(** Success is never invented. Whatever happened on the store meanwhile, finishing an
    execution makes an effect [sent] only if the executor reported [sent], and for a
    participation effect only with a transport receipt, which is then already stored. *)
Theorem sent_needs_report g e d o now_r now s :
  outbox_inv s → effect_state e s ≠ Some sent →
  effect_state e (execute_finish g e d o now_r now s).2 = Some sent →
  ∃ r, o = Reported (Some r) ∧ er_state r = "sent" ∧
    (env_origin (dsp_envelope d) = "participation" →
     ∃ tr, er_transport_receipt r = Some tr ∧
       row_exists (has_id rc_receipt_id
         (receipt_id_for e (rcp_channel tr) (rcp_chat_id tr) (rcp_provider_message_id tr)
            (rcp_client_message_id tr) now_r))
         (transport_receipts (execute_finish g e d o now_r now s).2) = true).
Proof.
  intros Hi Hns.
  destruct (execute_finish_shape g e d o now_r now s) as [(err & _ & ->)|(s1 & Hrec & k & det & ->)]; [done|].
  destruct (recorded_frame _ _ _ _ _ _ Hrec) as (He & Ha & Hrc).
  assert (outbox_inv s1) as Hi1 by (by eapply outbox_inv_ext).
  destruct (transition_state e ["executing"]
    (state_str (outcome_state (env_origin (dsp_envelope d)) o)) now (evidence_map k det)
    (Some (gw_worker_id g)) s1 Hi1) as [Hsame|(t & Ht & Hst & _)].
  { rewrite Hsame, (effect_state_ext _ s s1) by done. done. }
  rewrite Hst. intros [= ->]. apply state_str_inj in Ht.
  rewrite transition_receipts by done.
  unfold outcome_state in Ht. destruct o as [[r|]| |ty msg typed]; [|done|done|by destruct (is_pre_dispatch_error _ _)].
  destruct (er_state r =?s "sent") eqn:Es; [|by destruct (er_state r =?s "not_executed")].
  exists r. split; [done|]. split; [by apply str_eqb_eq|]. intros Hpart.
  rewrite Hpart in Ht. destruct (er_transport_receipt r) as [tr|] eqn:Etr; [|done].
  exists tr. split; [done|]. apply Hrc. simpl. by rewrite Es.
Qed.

****************************************

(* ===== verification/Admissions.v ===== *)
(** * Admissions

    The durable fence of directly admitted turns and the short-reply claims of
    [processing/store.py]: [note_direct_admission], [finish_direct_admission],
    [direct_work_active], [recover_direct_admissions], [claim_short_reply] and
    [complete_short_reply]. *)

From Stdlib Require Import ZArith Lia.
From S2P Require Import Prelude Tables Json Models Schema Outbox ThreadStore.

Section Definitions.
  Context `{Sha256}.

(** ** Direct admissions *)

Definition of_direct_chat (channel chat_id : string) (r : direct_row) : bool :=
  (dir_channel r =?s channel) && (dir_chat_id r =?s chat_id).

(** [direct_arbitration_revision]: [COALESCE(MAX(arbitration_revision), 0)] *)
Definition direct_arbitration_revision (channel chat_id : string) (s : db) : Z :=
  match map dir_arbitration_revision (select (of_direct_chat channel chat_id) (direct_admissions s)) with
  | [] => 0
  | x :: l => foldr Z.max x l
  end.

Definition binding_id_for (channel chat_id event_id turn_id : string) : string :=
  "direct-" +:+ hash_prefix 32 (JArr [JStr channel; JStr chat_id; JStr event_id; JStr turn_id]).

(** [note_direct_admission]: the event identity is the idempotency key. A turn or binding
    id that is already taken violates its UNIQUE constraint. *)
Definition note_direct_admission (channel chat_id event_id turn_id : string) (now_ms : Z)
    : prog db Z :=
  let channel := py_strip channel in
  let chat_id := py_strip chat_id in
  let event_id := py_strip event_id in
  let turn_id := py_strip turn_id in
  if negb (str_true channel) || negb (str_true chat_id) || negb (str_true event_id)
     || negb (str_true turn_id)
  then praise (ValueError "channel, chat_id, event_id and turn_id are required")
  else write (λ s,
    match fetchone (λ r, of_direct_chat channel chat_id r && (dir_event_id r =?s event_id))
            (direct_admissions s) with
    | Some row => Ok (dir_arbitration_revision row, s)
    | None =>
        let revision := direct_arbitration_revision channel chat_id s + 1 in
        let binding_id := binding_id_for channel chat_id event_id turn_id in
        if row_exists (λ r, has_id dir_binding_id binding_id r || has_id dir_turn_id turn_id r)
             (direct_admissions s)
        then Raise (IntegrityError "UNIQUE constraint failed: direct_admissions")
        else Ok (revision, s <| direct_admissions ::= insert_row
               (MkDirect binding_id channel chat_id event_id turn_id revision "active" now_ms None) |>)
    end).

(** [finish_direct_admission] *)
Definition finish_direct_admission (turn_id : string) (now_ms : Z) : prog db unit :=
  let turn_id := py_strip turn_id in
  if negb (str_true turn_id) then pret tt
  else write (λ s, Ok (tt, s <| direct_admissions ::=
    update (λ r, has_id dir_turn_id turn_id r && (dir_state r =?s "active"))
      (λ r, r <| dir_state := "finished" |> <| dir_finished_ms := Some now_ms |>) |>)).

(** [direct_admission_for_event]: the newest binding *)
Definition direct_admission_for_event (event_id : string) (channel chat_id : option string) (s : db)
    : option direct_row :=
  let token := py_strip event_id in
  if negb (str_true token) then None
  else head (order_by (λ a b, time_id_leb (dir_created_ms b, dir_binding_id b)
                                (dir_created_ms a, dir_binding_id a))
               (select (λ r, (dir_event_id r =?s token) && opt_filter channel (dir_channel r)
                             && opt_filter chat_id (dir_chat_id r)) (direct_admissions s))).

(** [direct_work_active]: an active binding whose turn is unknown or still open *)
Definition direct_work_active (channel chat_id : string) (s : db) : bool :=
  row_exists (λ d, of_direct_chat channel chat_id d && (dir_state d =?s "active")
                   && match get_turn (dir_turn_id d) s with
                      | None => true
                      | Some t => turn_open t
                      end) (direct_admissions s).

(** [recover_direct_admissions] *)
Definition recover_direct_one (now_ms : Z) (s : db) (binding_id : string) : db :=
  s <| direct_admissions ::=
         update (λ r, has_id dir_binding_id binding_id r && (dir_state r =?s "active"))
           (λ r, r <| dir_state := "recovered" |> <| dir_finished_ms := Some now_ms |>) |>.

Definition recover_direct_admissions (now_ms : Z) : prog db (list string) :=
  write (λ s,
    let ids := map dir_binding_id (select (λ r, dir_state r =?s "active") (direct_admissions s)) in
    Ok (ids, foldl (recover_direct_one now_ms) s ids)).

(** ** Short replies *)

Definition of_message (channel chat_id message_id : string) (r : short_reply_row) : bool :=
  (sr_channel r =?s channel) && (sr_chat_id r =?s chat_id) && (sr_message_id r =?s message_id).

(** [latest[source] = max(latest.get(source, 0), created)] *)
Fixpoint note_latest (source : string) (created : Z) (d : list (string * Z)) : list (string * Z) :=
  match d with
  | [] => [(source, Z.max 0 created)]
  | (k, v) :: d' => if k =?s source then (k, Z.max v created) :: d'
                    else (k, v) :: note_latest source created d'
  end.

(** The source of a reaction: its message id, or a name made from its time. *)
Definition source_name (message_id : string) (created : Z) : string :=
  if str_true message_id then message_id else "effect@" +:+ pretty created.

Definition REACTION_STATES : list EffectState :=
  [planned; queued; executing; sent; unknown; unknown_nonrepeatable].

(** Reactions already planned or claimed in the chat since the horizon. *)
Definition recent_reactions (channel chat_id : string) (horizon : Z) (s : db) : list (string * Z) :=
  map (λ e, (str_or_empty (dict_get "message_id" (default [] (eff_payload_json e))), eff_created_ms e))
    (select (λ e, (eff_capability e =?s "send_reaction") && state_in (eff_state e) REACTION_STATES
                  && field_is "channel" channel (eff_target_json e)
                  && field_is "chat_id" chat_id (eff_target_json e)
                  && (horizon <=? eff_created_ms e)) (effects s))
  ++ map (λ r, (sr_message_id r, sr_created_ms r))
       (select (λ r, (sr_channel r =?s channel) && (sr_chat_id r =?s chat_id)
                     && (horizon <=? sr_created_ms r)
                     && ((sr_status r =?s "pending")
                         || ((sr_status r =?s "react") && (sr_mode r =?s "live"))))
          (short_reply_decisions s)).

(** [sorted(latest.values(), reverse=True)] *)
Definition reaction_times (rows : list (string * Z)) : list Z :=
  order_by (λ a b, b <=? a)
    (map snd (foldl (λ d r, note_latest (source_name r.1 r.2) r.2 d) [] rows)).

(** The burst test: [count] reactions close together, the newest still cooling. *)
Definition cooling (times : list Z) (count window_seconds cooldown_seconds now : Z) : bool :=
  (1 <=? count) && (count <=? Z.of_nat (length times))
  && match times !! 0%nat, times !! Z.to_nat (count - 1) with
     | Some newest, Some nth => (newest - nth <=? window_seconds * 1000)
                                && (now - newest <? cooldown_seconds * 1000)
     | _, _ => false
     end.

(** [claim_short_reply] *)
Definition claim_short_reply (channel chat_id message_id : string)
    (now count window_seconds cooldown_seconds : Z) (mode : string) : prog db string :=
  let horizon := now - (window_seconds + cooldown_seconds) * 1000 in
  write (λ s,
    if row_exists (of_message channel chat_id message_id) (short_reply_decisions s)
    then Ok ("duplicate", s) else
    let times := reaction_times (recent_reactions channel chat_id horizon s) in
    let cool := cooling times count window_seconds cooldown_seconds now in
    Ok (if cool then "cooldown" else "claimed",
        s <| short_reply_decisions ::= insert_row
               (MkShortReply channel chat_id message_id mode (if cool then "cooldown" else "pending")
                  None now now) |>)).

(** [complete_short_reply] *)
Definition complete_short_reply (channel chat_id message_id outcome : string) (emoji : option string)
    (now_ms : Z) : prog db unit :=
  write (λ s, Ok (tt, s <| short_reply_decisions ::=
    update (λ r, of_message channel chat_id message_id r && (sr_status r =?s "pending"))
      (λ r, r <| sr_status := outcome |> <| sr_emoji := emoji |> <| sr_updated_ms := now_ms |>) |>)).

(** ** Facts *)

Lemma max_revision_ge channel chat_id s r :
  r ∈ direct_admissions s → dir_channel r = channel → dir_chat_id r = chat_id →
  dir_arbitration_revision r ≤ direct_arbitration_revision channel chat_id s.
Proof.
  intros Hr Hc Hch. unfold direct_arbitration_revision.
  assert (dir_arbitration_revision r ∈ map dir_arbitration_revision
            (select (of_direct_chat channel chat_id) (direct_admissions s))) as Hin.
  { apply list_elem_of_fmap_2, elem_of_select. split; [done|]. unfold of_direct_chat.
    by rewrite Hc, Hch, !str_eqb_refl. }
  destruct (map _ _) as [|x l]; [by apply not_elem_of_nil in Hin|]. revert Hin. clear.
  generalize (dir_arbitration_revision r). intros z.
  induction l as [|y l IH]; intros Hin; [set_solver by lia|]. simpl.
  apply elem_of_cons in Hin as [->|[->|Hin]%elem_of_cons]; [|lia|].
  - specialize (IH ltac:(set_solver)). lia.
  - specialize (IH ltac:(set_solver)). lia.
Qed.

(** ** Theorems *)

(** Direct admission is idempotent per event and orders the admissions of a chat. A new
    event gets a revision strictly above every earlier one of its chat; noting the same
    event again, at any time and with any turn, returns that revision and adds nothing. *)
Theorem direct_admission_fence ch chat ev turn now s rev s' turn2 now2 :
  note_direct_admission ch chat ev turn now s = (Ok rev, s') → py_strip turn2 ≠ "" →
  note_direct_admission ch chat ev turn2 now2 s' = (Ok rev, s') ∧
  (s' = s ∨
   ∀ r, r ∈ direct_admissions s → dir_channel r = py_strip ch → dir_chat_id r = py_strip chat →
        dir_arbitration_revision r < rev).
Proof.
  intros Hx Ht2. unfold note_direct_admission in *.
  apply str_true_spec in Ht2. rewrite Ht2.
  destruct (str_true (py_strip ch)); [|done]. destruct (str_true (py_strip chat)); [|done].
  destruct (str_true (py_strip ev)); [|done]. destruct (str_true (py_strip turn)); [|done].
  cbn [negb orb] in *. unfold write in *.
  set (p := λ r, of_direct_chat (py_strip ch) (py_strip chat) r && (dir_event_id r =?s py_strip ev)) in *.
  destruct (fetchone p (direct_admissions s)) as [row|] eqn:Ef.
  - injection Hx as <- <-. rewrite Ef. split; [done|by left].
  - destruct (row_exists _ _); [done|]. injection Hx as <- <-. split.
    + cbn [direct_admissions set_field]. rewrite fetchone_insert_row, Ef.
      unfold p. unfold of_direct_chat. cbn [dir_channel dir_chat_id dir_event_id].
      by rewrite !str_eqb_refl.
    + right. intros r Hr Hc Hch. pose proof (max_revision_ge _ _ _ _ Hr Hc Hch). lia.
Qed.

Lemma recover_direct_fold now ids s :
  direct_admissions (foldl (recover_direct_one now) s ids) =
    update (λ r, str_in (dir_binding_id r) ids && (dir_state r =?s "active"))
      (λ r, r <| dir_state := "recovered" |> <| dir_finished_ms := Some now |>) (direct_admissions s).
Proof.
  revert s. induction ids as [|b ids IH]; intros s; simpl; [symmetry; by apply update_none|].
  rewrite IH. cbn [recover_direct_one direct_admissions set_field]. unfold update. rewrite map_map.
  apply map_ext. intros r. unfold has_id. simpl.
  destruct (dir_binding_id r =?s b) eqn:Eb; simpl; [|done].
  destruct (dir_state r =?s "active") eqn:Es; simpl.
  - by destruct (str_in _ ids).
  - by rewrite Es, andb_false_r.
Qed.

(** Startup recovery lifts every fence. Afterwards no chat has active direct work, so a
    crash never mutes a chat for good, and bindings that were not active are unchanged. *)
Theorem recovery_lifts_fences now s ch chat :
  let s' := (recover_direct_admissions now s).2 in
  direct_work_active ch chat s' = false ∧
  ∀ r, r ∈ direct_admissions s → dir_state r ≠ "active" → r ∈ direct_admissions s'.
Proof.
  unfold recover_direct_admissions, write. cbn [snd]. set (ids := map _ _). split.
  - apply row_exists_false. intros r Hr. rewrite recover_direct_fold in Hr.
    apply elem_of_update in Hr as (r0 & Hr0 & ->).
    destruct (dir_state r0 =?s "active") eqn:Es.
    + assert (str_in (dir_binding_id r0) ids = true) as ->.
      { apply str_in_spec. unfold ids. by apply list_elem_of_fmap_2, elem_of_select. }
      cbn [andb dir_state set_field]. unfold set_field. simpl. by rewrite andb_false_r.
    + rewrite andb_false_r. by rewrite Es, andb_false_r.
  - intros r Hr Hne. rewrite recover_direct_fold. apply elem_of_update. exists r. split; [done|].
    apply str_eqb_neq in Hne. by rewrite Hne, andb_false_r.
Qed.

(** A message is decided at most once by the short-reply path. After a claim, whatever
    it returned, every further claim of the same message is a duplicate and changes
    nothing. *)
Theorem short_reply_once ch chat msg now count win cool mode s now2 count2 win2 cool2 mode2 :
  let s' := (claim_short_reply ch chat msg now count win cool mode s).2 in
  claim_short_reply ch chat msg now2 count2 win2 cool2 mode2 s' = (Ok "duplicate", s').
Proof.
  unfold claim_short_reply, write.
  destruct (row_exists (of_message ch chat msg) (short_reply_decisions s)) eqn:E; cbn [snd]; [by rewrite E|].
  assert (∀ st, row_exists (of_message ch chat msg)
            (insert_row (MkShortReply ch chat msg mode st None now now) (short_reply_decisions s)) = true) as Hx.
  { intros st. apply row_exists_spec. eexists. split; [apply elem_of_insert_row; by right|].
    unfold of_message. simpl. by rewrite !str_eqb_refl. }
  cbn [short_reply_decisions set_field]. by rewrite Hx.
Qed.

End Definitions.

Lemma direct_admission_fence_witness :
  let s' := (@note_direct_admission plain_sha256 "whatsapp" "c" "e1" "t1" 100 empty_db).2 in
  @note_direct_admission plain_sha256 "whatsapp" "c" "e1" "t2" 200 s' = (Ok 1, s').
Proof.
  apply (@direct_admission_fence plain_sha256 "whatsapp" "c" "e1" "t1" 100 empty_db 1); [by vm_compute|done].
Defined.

****************************************

#### Your goal:
Find each line in the data above with the word "participation", then copy it.

#### Response below:
    participation effect only with a transport receipt, which is then already stored. *)
    (env_origin (dsp_envelope d) = "participation" →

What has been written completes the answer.